Pur nel rispetto dell’immane dolore che ha colpito la famiglia Ciotola per la tragica fine di Anthony, aveva compiuto 4 anni solo qualche settimana fa, si va verso l’apertura di un procedimento per omicidio colposo contro ignoti.

Le indagini sono condotte dal pubblico ministero della Procura di Napoli, Vincenzo Calvagno D’Achille. Da chiarire le responsabilità dei genitori e soprattutto della sorella 22enne, Rachele, l’unica presente nella villetta al momento della disgrazia. I Carabinieri stanno provando a ricostruire minuto per minuto quanto accaduto nel lasso di tempo, circa un’ora e mezza in cui è accaduta la tragedia.



Altro punto al vaglio degli inquirenti proprio la piscina che sembra incastonata in uno spazio molto risicato, ad appena mezzo metro dalla finestra della camera da letto a piano terra dalla quale sarebbe caduto il povero Anthony. In pratica non ci sarebbe spazio calpestabile per accedervi se non solo il cordolo intorno. Si stanno verificando le autorizzazioni alla costruzione della piscina, le modalità di costruzione e il rispetto dei requisiti di sicurezza.

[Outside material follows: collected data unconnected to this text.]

(** Filtering is idempotent: find_new_proxies returns its own output
    unchanged, and a second call on the fetched list as the first call left
    it (every record mutated in place) returns what the first returned. *)
Theorem find_new_proxies_idempotent (archive : file_state) (fetched : list record) :
  find_new_proxies archive (find_new_proxies archive fetched) =
    find_new_proxies archive fetched ∧
  find_new_proxies archive (sanitize <$> fetched) =
    find_new_proxies archive fetched.
Proof.
  split.
  - destruct (find_new_proxies_links archive fetched) as [Hnd Hlinks].
    rewrite (find_new_proxies_first_occurrences archive (find_new_proxies _ _)).
    rewrite fmap_fixed.
    + rewrite filter_fixed by (intros q Hq; by apply Hlinks).
      apply first_occurrences_fixed; [done|]. intros q Hq.
      split; [by apply Hlinks | apply not_elem_of_empty].
    + intros q Hq. destruct (find_new_proxies_elem _ _ _ Hq) as (p & _ & ->).
      apply sanitize_idempotent.
  - rewrite !find_new_proxies_first_occurrences. do 2 f_equal.
    rewrite <- list_fmap_compose. apply list_fmap_ext.
    intros _ p _. apply sanitize_idempotent.
Qed.

(** ** When the budget trips *)

Lemma is_time_exceeded_spec (now : Z) (self : RuntimeManager) :
  (is_time_exceeded now self).1 =
    time_exceeded self || (max_seconds self <? now - start_time self) ∧
  start_time (is_time_exceeded now self).2 = start_time self ∧
  max_seconds (is_time_exceeded now self).2 = max_seconds self ∧
  time_exceeded (is_time_exceeded now self).2 = (is_time_exceeded now self).1.
Proof.
  unfold is_time_exceeded. rewrite Z.gtb_ltb.
  destruct (time_exceeded self) eqn:Hflag; [done|].
  by destruct (max_seconds self <? now - start_time self).
Qed.

(** The answers of successive polls: the call number j answers true exactly
    when the flag was set beforehand or one of the readings up to that call
    was strictly more than max_seconds after start_time.  A reading exactly
    at the limit does not trip the budget. *)
Theorem polls_true_iff (self : RuntimeManager) (clock : list Z) (j : nat) :
  polls self clock !! j = Some true ↔
  (j < length clock)%nat ∧
  (time_exceeded self = true ∨
   ∃ i now, (i ≤ j)%nat ∧ clock !! i = Some now ∧
            max_seconds self < now - start_time self).
Proof.
  revert self j. induction clock as [|now later IH]; intros self j.
  { simpl. split; [done | intros [? _]; lia]. }
  destruct (is_time_exceeded_spec now self) as (Hans & Hstart & Hmax & Hflag).
  simpl. destruct j as [|j]; simpl.
  - rewrite Hans. split.
    + intros [= Hb]. split; [lia|].
      apply orb_true_iff in Hb as [Hb|Hb%Z.ltb_lt]; [by left|].
      right. exists 0%nat, now. by split_and!.
    + intros [_ [Hb|(i & now' & Hi & Hnow & Hlt)]]; f_equal.
      * by rewrite Hb.
      * destruct i; [|lia]. simpl in Hnow. simplify_eq.
        apply orb_true_iff. right. by apply Z.ltb_lt.
  - rewrite IH, Hstart, Hmax, Hflag, Hans. split.
    + intros [Hj [Hb|(i & now' & Hi & Hnow & Hlt)]]; (split; [lia|]).
      * apply orb_true_iff in Hb as [Hb|Hb%Z.ltb_lt]; [by left|].
        right. exists 0%nat, now. split_and!; [lia|done|done].
      * right. exists (S i), now'. split_and!; [lia|done|done].
    + intros [Hj [Hb|(i & now' & Hi & Hnow & Hlt)]]; (split; [lia|]).
      * left. by rewrite Hb.
      * destruct i as [|i]; simpl in Hnow.
        -- simplify_eq. left. apply orb_true_iff. right. by apply Z.ltb_lt.
        -- right. exists i, now'. split_and!; [lia|done|done].
Qed.

(** ** Chunks cover the list *)

Lemma ceil_div_bounds (n k : Z) :
  0 < k → 0 ≤ n → n ≤ ceil_div n k * k ∧ (ceil_div n k - 1) * k < n ∨ n = 0.
Proof.
  intros Hk Hn. unfold ceil_div.
  pose proof (Z.div_mod n k ltac:(lia)) as Hdm.
  pose proof (Z.mod_pos_bound n k Hk) as Hmod.
  destruct (Z.eqb_spec (n mod k) 0) as [Hz|Hz].
  - destruct (Z.eq_dec n 0) as [->|Hn0]; [by right|]. left. nia.
  - left. nia.
Qed.

Lemma concat_chunks (k : Z) (l : list record) (m : nat) :
  concat (chunk k l <$> seq 0 m) = take (m * Z.to_nat k) l.
Proof.
  induction m as [|m IH]; [done|].
  rewrite seq_S, fmap_app, concat_app, IH. simpl. rewrite app_nil_r.
  unfold chunk. rewrite take_take_drop. f_equal. lia.
Qed.

Lemma concat_chunks_of (k : Z) (l : list record) :
  0 < k → concat (chunks_of k l) = l.
Proof.
  intros Hk. unfold chunks_of. rewrite concat_chunks. apply take_ge.
  unfold len.
  pose proof (ceil_div_nonneg (Z.of_nat (length l)) k Hk ltac:(lia)) as Hpos.
  destruct (ceil_div_bounds (Z.of_nat (length l)) k Hk ltac:(lia)) as [[Hle _]|Hz];
    [nia | lia].
Qed.

Lemma chunks_of_sizes (k : Z) (l : list record) :
  0 < k →
  Forall (λ c, c ≠ [] ∧ (length c ≤ Z.to_nat k)%nat) (chunks_of k l).
Proof.
  intros Hk. apply Forall_forall. intros c Hc.
  apply list_elem_of_fmap in Hc as (n & -> & Hn%elem_of_seq).
  unfold chunk. split.
  - intros Hnil%(f_equal length). rewrite length_take, length_drop in Hnil.
    simpl in Hnil. unfold len in Hn.
    pose proof (ceil_div_nonneg (Z.of_nat (length l)) k Hk ltac:(lia)) as Hpos.
    destruct (ceil_div_bounds (Z.of_nat (length l)) k Hk ltac:(lia)) as [[_ Hlt]|Hz].
    + assert (Z.of_nat n * k < Z.of_nat (length l)) by nia.
      assert (n * Z.to_nat k < length l)%nat by nia. lia.
    + rewrite Hz, ceil_div_0 in Hn by done. simpl in Hn. lia.
  - rewrite length_take. lia.
Qed.

Lemma elem_of_attempted (tr : list event) (c : list record) :
  c ∈ attempted tr ↔ ∃ n o, EvAttempt n c o ∈ tr.
Proof.
  unfold attempted. rewrite list_elem_of_omap. split.
  - intros (e & He & Heq). destruct e; simplify_eq. eauto.
  - intros (n & o & Hn). by exists (EvAttempt n c o).
Qed.

Lemma concat_successful_sublist (tr : list event) :
  concat (successful tr) `sublist_of` concat (attempted tr).
Proof.
  induction tr as [|e tr IH]; [done|].
  destruct e as [n c [[]|]| | | |]; simpl; try done.
  - by apply sublist_app.
  - by apply sublist_inserts_l.
  - by apply sublist_inserts_l.
Qed.

Lemma successful_all (tr : list event) :
  (∀ n c o, EvAttempt n c o ∈ tr → o = Returned true) →
  successful tr = attempted tr.
Proof.
  induction tr as [|e tr IH]; intros Hall; [done|].
  assert (Htl : successful tr = attempted tr).
  { apply IH. intros n c o Hin. eapply Hall. by apply list_elem_of_further. }
  destruct e as [n c o| | | |]; simpl; try done.
  - rewrite (Hall n c o) by apply list_elem_of_here. simpl. by rewrite Htl.
Qed.

(** In every run with a positive chunk size, each chunk post_all attempts
    has at least one record and at most proxies_per_post of them, and the
    attempted chunks laid end to end are an initial part of the list: no
    record is skipped, repeated or moved.  When the budget is never exceeded
    and nothing raises they are the whole list. *)
Theorem post_all_attempts_cover_a_prefix
    (E : Env) (k d : Z) (l : list record) (rm : RuntimeManager) :
  0 < k →
  Forall (λ c, c ≠ [] ∧ (length c ≤ Z.to_nat k)%nat)
         (attempted (post_all E k d l rm).1.2) ∧
  concat (attempted (post_all E k d l rm).1.2) `prefix_of` l ∧
  (within_budget E rm → 0 ≤ d → (∀ n, album E n ≠ AlbumMalformed) →
   concat (attempted (post_all E k d l rm).1.2) = l).
Proof.
  intros Hk. destruct (post_all_prefix E k d l Hk rm) as (j & Hj & Hatt & _).
  split_and!.
  - rewrite Hatt. apply Forall_take. by apply chunks_of_sizes.
  - rewrite Hatt. unfold chunks_of. rewrite <- fmap_take, take_seq, concat_chunks.
    apply prefix_take.
  - intros Hbudget Hd Halbum.
    destruct (post_all_within_budget E k d l Hk rm Hbudget Hd Halbum) as [_ ->].
    by apply concat_chunks_of.
Qed.

(** What post_all returns is made of records it was given, in the order it
    was given them, each at most as often as it was given: it never adds,
    repeats or reorders a record. *)
Theorem post_all_returns_sublist
    (E : Env) (k d : Z) (l : list record) (rm : RuntimeManager) (posted : list record) :
  0 < k → (post_all E k d l rm).2 = Returned posted → posted `sublist_of` l.
Proof.
  intros Hk Hret. destruct (post_all_attempts E k d l Hk rm) as [_ Hout].
  rewrite (Hout posted Hret).
  etrans; [apply concat_successful_sublist|].
  destruct (post_all_prefix E k d l Hk rm) as (j & Hj & Hatt & _).
  rewrite Hatt. unfold chunks_of. rewrite <- fmap_take, take_seq, concat_chunks.
  apply sublist_take.
Qed.

(** When the budget is never exceeded, the delay is not negative, and every
    chunk gets at least one QR image, a sent album and a sent reply,
    post_all returns exactly the list it was given. *)
Theorem post_all_posts_everything
    (E : Env) (k d : Z) (l : list record) (rm : RuntimeManager) :
  0 < k → 0 ≤ d → within_budget E rm →
  (∀ c, c ∈ chunks_of k l → files_to_upload E 0 c ≠ []) →
  (∀ n, ∃ mid, album E n = AlbumSent mid) →
  (∀ n, reply E n = ReplySent) →
  (post_all E k d l rm).2 = Returned l.
Proof.
  intros Hk Hd Hbudget Hqr Halbum Hreply.
  destruct (post_all_within_budget E k d l Hk rm Hbudget Hd) as [[out Hret] Hatt].
  { intros n. destruct (Halbum n) as [mid ->]. done. }
  destruct (post_all_attempts E k d l Hk rm) as [Hev Hout].
  rewrite Hret. f_equal. rewrite (Hout out Hret), successful_all.
  - rewrite Hatt. by apply concat_chunks_of.
  - intros n c o Hin. destruct (Hev n c o Hin) as (_ & -> & _).
    apply post_chunk_true_iff. split_and!; [|done..].
    apply Hqr. rewrite <- Hatt. apply elem_of_attempted. eauto.
Qed.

Intanto si attendono nei prossimi giorni, domani o dopodomani i riscontri dell’autopsia che sarà effettuata presso il centro di medicina legale del Secondo Policlinico di Napoli. Bisognerà stabilire con chiarezza i tempi e le modalità del decesso avvenuto nonostante i numerosi tentativi di rianimazione, prima dei vicini allertati proprio dalle urla della sorella del piccolo e poi dai sanitari dell’ospedale Santa Maria delle grazie di Pozzuoli dove è stato constatato i decesso del piccolo bimbo alle 15,30 di sabato scorso.



Migliorate infine le condizioni di Antonio Ciotola, papà del bimbo, che nelle ore successive alla tragedia aveva provocato un incidente mentre ritornava in ospedale a Pozzuoli dopo essere stato a Varcaturo per predere degli indumenti per la vestizione della salma de figlio.